▶ **Required action**: Copy out all the lines in the records that include the word "negb".

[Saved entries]
>>

(* ===== verification/Boot.v ===== *)
(** * Boot: the saved state at the start of the daemon

    [src/daemon/commander.rs]: what of the saved configuration is applied when the daemon
    starts, before the links are watched, and the states of its other actions. *)

From S2P Require Export DaemonApply.

#[local] Open Scope Z_scope.

(** ** Repeated passes *)

(** A loop that repeats a pass until it changes nothing. *)
Fixpoint until_stable {S} (fuel : nat) (pass : S → S * bool) (s : S) : option S :=
  match fuel with
  | O => None
  | Datatypes.S fuel =>
      let '(s, changed) := pass s in
      if changed : bool then until_stable fuel pass s else Some s
  end.

Section Stable.
Context {S : Type} (pass : S → S * bool) (left_over : S → nat) (I : S → Prop).

(** A pass that changes something leaves less to do. *)
Lemma until_stable_ends fuel : ∀ s,
  (∀ s, I s → I (pass s).1) →
  (∀ s, I s → (pass s).2 = true → (left_over (pass s).1 < left_over s)%nat) →
  I s → (left_over s < fuel)%nat →
  ∃ s0 s', until_stable fuel pass s = Some s' ∧ I s0 ∧ I s' ∧ pass s0 = (s', false).
Proof.
  induction fuel as [|fuel IH]; intros s HI Hm Hs Hf; [lia|]. cbn [until_stable].
  pose proof (HI s Hs) as Hs'. pose proof (Hm s Hs) as Hl. destruct (pass s) as [s' changed] eqn:E.
  simpl in *. destruct changed; [|by exists s, s'].
  apply IH; [done..|]. specialize (Hl eq_refl). lia.
Qed.
End Stable.

(** ** Interfaces that are only activated by hand *)

Definition is_manual (iface : Interface) : bool :=
  bool_decide (bi_auto_connect (base_iface iface) = Some Manual).

Definition boot_dependency (iface : Interface) : option string :=
  option_or (bi_controller (base_iface iface)) (iface_parent iface).

(** The loop body of [remove_manual_activation]. *)
Definition exclude_step (st : list string * bool) (iface : Interface) : list string * bool :=
  let '(excluded, changed) := st in
  if bool_decide (iface_name iface ∈ excluded) then st
  else
    match boot_dependency iface with
    | Some dependency => if bool_decide (dependency ∈ excluded) then (excluded ++ [iface_name iface], true) else st
    | None => st
    end.

Definition exclude_pass (ifaces : list Interface) (excluded : list string) : list string * bool :=
  foldl exclude_step (excluded, false) ifaces.

Definition manual_names (ifaces : list Interface) : list string :=
  map iface_name (List.filter is_manual ifaces).

Definition excluded_at_boot (ifaces : list Interface) : option (list string) :=
  until_stable (S (length ifaces)) (exclude_pass ifaces) (manual_names ifaces).

Definition without_excluded (excluded : list string) (state : NetworkState) : NetworkState :=
  let keeps_name (n : option string) := match n with Some n => negb (bool_decide (n ∈ excluded)) | None => true end in
  let ifs := ns_ifaces state in
  let ifs := interfaces (foldl (λ m n, delete n m) (ifs_kernel ifs) excluded)
               (filter (λ e, e.1.1 ∉ excluded) (ifs_user ifs)) (insert_order ifs) (ifs_search ifs) in
  let state := set_ns_ifaces ifs state in
  let state := set_routes_config
    (List.filter (λ rt, keeps_name (rt_next_hop_iface rt)) <$> config (ns_routes state)) state in
  set_ns_route_rules (route_rules
    (List.filter (λ rule, keeps_name (rr_iif rule)) <$> rules_config (ns_route_rules state))) state.

(** [remove_manual_activation]; [None] if the loop did not end. *)
Definition remove_manual_activation (state : NetworkState) : option NetworkState :=
  (λ excluded, match excluded with [] => state | _ => without_excluded excluded state end)
    <$> excluded_at_boot (interfaces_iter (ns_ifaces state)).

(** ** What is not attached to a NIC *)

Definition virtual_iface_identity_names (iface : Interface) : list string :=
  [iface_name iface] ++
  (if String.eqb (kernel_iface_name iface) "" then [] else [kernel_iface_name iface]) ++
  option_list (bi_profile_name (base_iface iface)).

Definition boot_candidate (iface : Interface) : bool :=
  iface_is_virtual iface && negb (iface_is_absent iface) && negb (iface_is_ignore iface) &&
  negb (bool_decide (iface_type iface = TWifiCfg)).

Definition boot_dependencies (iface : Interface) : list string :=
  if iface_is_userspace iface then []
  else if iface_is_controller iface then default [] (iface_ports iface)
  else option_list (iface_parent iface).

(** The loop body of [gen_creatable_virtual_names]: the names that are ready, the result. *)
Definition Creatable : Type := (gset string * gset string)%type.

Definition creatable_step (st : Creatable * bool) (iface : Interface) : Creatable * bool :=
  let '((ready, ret), changed) := st in
  let names := virtual_iface_identity_names iface in
  if existsb (λ name, bool_decide (name ∈ ready)) names
  then ((ready, ret ∪ list_to_set names), changed)
  else if forallb (λ dep, bool_decide (dep ∈ ready)) (boot_dependencies iface)
  then ((ready ∪ list_to_set names, ret ∪ list_to_set names), true)
  else st.

Definition creatable_pass (ifaces : list Interface) (st : Creatable) : Creatable * bool :=
  foldl creatable_step (st, false) ifaces.

(** [gen_creatable_virtual_names]. *)
Definition gen_creatable_virtual_names (saved_state cur_state : NetworkState) : option (gset string) :=
  let ifaces := List.filter boot_candidate (interfaces_iter (ns_ifaces saved_state)) in
  snd <$> until_stable (S (length ifaces)) (creatable_pass ifaces)
            (dom (ifs_kernel (ns_ifaces cur_state)), ∅).

Definition boots_without_nic (iface : Interface) : bool :=
  iface_is_virtual iface && negb (bool_decide (iface_type iface = TWifiCfg)) && negb (iface_is_ignore iface).

Definition among (names : gset string) (n : option string) : bool :=
  match n with Some n => bool_decide (n ∈ names) | None => true end.

(** [gen_non_nic_state]. *)
Definition gen_non_nic_state (saved_state cur_state : NetworkState) : option NetworkState :=
  (λ creatable_names,
    let ifs := interfaces_new (List.filter boots_without_nic (interfaces_iter (ns_ifaces saved_state))) in
    let state := set_ns_ifaces ifs ns_default in
    let state :=
      match List.filter (λ rt, among creatable_names (rt_next_hop_iface rt))
              (default [] (config (ns_routes saved_state))) with
      | [] => state
      | rts => set_routes_config (Some rts) state
      end in
    match rules_config (ns_route_rules saved_state) with
    | Some rules => set_ns_route_rules (route_rules
                      (Some (List.filter (λ rule, among creatable_names (rr_iif rule)) rules))) state
    | None => state
    end) <$> gen_creatable_virtual_names saved_state cur_state.

(** ** States of other actions *)

(** [gen_wifi_off_purge_state]. *)
Definition wifi_off_purge (iface : Interface) : option Interface :=
  if bool_decide (iface_type iface = TWifiPhy) && iface_is_up iface && negb (iface_is_ignore iface)
  then Some (IfWifiPhy (set_bi_ipv6 (Some ipv6_new_disabled) (set_bi_ipv4 (Some ipv4_new_disabled)
               (base_new (kernel_iface_name iface) TWifiPhy))) None)
  else None.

<<

▶ **Answer for this exercise**:
  let keeps_name (n : option string) := match n with Some n => negb (bool_decide (n ∈ excluded)) | None => true end in
  iface_is_virtual iface && negb (iface_is_absent iface) && negb (iface_is_ignore iface) &&
  negb (bool_decide (iface_type iface = TWifiCfg)).
  iface_is_virtual iface && negb (bool_decide (iface_type iface = TWifiCfg)) && negb (iface_is_ignore iface).
  if bool_decide (iface_type iface = TWifiPhy) && iface_is_up iface && negb (iface_is_ignore iface)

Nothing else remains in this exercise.